(Beginning of MATERIAL TO PROCESS)

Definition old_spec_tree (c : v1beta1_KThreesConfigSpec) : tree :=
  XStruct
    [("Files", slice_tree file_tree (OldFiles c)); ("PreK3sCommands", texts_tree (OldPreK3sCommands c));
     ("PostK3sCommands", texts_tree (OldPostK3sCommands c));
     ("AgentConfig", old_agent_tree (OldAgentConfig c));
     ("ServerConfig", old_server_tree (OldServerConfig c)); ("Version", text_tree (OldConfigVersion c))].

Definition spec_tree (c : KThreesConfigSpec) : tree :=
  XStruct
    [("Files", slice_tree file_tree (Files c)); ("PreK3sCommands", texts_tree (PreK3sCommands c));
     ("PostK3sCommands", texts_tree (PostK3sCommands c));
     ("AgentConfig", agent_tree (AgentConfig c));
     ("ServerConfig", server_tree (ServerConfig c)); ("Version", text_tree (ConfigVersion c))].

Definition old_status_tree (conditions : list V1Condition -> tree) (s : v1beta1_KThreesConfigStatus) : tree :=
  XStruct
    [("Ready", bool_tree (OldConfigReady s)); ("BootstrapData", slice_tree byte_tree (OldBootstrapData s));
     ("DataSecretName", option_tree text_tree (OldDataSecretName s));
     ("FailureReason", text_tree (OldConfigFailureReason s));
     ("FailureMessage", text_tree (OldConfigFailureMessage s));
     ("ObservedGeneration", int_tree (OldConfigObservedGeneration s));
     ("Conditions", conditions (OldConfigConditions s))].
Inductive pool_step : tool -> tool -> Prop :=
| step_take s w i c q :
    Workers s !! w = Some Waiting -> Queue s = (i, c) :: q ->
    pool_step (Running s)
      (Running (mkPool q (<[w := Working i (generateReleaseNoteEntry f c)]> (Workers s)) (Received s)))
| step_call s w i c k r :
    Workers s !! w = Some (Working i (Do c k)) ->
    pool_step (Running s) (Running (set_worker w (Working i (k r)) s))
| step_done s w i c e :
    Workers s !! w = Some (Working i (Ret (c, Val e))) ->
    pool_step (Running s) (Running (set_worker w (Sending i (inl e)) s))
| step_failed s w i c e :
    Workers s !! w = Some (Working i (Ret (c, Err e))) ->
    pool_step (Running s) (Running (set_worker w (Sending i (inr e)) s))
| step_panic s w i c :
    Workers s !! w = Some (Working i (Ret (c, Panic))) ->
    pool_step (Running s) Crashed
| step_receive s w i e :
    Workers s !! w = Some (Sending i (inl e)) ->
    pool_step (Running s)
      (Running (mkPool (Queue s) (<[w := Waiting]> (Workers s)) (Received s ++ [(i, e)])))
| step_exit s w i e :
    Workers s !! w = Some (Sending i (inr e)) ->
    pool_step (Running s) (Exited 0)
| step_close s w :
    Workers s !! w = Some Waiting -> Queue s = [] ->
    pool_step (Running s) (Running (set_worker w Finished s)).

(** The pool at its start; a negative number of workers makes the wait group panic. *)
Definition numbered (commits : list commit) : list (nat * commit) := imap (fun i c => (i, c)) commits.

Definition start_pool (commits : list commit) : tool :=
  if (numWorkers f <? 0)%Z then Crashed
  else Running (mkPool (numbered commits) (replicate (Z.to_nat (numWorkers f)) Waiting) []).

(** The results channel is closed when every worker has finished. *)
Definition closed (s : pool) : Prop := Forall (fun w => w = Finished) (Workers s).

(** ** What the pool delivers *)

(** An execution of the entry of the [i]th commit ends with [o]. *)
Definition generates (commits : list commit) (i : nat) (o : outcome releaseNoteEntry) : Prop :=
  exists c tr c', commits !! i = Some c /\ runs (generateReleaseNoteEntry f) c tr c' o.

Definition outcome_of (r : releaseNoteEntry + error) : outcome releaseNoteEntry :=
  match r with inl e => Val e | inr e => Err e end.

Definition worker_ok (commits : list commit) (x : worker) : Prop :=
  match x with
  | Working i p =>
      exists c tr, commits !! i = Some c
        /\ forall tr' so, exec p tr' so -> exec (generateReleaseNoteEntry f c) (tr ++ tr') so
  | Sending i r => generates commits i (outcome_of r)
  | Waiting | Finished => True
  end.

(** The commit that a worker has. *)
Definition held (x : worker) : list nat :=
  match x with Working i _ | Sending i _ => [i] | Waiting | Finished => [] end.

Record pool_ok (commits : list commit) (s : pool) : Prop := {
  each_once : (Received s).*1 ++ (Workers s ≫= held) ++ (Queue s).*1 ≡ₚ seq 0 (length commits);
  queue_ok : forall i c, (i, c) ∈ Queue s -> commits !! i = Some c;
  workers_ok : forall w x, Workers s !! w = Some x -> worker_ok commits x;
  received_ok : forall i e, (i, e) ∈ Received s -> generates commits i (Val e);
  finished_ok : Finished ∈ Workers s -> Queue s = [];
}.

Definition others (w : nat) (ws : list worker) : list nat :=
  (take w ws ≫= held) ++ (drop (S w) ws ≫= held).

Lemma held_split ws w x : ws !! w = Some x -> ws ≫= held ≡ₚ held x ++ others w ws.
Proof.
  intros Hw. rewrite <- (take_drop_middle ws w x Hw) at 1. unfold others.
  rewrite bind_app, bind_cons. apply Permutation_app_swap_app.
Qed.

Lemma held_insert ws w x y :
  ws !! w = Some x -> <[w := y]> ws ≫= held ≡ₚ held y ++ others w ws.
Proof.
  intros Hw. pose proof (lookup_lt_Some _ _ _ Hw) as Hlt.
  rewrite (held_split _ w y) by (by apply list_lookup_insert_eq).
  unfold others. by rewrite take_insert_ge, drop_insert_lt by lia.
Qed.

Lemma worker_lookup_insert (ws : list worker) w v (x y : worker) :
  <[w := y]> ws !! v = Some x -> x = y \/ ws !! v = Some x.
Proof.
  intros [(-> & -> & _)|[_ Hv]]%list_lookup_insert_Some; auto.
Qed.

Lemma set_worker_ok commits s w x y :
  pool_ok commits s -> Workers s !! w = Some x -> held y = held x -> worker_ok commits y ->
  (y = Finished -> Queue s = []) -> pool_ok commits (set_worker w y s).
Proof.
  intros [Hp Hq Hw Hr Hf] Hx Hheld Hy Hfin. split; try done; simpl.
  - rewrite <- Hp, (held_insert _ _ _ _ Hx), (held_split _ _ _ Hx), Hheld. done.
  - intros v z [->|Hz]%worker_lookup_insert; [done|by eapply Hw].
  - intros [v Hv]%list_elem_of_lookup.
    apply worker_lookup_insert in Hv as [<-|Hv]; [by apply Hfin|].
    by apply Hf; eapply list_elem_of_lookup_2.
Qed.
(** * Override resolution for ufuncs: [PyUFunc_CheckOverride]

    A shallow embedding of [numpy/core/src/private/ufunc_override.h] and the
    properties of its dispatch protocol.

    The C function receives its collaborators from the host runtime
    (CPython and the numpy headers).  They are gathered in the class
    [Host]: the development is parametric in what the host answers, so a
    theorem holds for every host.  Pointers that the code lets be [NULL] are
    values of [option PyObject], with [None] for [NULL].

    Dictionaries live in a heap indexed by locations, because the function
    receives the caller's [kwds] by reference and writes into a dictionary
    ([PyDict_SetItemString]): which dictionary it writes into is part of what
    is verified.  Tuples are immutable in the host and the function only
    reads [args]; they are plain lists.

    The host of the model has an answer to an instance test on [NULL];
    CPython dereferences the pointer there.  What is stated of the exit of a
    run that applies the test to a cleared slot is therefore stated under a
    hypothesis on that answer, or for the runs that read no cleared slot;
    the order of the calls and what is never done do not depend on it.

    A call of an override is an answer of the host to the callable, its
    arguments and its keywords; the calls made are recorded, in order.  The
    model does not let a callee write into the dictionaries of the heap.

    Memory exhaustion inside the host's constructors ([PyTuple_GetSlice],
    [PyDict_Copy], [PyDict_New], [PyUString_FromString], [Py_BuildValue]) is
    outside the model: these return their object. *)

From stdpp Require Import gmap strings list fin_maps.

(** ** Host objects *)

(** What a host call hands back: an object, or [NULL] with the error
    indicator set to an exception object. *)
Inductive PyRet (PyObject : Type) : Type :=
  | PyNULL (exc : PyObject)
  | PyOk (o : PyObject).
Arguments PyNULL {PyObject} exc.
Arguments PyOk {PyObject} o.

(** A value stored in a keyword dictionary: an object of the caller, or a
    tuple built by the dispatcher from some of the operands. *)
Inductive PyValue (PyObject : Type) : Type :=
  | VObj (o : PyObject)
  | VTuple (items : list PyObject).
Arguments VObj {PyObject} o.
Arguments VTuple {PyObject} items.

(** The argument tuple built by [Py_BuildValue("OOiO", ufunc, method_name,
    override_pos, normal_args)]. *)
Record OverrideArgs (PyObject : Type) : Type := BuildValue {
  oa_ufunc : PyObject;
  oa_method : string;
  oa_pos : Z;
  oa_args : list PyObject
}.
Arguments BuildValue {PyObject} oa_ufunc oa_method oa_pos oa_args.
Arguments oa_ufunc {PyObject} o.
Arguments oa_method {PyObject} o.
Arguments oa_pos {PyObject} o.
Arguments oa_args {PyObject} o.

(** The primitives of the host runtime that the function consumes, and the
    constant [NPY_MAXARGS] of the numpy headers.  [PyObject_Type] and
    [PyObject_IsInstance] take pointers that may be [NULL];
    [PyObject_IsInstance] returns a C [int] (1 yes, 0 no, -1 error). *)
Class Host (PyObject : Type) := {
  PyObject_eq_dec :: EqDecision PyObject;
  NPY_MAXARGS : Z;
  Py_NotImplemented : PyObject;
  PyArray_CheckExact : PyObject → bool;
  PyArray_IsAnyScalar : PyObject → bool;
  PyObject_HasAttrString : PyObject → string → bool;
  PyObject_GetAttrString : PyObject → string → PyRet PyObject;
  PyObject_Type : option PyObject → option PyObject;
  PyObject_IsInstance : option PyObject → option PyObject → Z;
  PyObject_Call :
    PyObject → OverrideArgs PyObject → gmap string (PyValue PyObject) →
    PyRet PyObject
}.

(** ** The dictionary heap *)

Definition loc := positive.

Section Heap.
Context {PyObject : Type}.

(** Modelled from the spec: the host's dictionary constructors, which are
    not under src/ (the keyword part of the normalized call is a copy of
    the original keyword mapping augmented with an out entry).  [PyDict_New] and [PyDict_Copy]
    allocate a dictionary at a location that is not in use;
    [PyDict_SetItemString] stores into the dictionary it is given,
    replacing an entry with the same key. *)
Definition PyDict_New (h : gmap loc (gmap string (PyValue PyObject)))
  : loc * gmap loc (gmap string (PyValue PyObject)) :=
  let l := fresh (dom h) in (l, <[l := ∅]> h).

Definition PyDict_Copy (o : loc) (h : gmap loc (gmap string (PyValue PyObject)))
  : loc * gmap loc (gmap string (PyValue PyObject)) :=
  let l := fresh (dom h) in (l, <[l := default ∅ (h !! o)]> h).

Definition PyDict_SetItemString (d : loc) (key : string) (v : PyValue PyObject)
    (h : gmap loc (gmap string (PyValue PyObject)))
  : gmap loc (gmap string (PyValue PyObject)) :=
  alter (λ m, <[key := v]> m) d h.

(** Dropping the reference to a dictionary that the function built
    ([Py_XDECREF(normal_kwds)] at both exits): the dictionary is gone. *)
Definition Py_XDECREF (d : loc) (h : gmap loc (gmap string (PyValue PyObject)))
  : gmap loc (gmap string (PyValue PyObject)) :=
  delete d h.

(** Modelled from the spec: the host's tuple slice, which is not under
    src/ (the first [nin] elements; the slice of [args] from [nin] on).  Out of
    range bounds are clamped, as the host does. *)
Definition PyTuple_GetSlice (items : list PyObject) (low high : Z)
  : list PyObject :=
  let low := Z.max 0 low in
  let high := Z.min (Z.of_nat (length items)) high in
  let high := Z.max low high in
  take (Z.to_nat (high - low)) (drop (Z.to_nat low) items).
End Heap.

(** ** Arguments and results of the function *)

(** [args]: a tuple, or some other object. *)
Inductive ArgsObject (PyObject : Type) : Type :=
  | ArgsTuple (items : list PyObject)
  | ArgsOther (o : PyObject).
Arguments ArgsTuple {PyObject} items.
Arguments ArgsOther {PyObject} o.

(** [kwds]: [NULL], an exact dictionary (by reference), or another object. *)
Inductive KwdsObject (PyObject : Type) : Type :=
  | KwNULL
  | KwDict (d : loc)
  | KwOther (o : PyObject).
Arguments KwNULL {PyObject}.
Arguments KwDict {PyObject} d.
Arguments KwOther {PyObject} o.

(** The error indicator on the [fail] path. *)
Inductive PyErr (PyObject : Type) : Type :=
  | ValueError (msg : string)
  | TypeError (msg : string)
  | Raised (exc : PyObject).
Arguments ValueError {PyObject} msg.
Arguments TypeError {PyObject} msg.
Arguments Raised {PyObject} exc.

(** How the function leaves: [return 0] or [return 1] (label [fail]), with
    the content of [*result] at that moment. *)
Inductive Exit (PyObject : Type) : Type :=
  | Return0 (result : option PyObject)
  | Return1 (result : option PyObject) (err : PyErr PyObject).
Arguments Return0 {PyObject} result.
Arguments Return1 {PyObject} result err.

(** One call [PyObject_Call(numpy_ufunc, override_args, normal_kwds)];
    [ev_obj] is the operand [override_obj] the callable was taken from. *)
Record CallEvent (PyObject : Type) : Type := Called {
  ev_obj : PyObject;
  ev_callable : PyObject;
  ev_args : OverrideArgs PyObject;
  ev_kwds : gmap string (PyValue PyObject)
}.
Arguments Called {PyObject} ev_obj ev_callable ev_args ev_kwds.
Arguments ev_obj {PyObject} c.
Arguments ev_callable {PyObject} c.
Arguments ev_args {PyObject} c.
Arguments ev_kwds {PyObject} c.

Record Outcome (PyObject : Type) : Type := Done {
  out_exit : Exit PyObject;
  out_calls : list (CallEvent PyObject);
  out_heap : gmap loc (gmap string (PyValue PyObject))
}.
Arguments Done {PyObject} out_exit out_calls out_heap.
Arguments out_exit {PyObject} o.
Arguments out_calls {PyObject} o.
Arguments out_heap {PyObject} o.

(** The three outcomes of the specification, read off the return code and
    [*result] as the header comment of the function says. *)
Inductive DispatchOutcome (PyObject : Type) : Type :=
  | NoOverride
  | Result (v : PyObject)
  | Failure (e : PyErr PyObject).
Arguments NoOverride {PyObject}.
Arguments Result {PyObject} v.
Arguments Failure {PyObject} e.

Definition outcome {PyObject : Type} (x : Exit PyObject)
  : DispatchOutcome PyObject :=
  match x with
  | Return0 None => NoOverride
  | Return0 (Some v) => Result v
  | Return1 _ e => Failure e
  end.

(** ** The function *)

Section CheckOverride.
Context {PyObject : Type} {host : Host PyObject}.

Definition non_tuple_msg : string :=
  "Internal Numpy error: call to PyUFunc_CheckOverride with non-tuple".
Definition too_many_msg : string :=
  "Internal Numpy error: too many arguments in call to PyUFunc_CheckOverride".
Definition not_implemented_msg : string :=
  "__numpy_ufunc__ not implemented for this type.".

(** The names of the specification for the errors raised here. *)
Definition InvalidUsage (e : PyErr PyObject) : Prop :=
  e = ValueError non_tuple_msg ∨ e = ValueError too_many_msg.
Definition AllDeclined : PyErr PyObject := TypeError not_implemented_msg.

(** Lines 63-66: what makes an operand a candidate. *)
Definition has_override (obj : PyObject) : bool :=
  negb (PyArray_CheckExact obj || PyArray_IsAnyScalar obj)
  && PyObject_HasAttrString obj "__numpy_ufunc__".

(End of MATERIAL TO PROCESS)

Set the entries down again exactly, beginning with their first line and ending with the line that contains "texts_tree (OldPostK3sCommands c));"; omit all other lines.

§ **EXERCISE RESULT**
Definition old_spec_tree (c : v1beta1_KThreesConfigSpec) : tree :=
  XStruct
    [("Files", slice_tree file_tree (OldFiles c)); ("PreK3sCommands", texts_tree (OldPreK3sCommands c));
     ("PostK3sCommands", texts_tree (OldPostK3sCommands c));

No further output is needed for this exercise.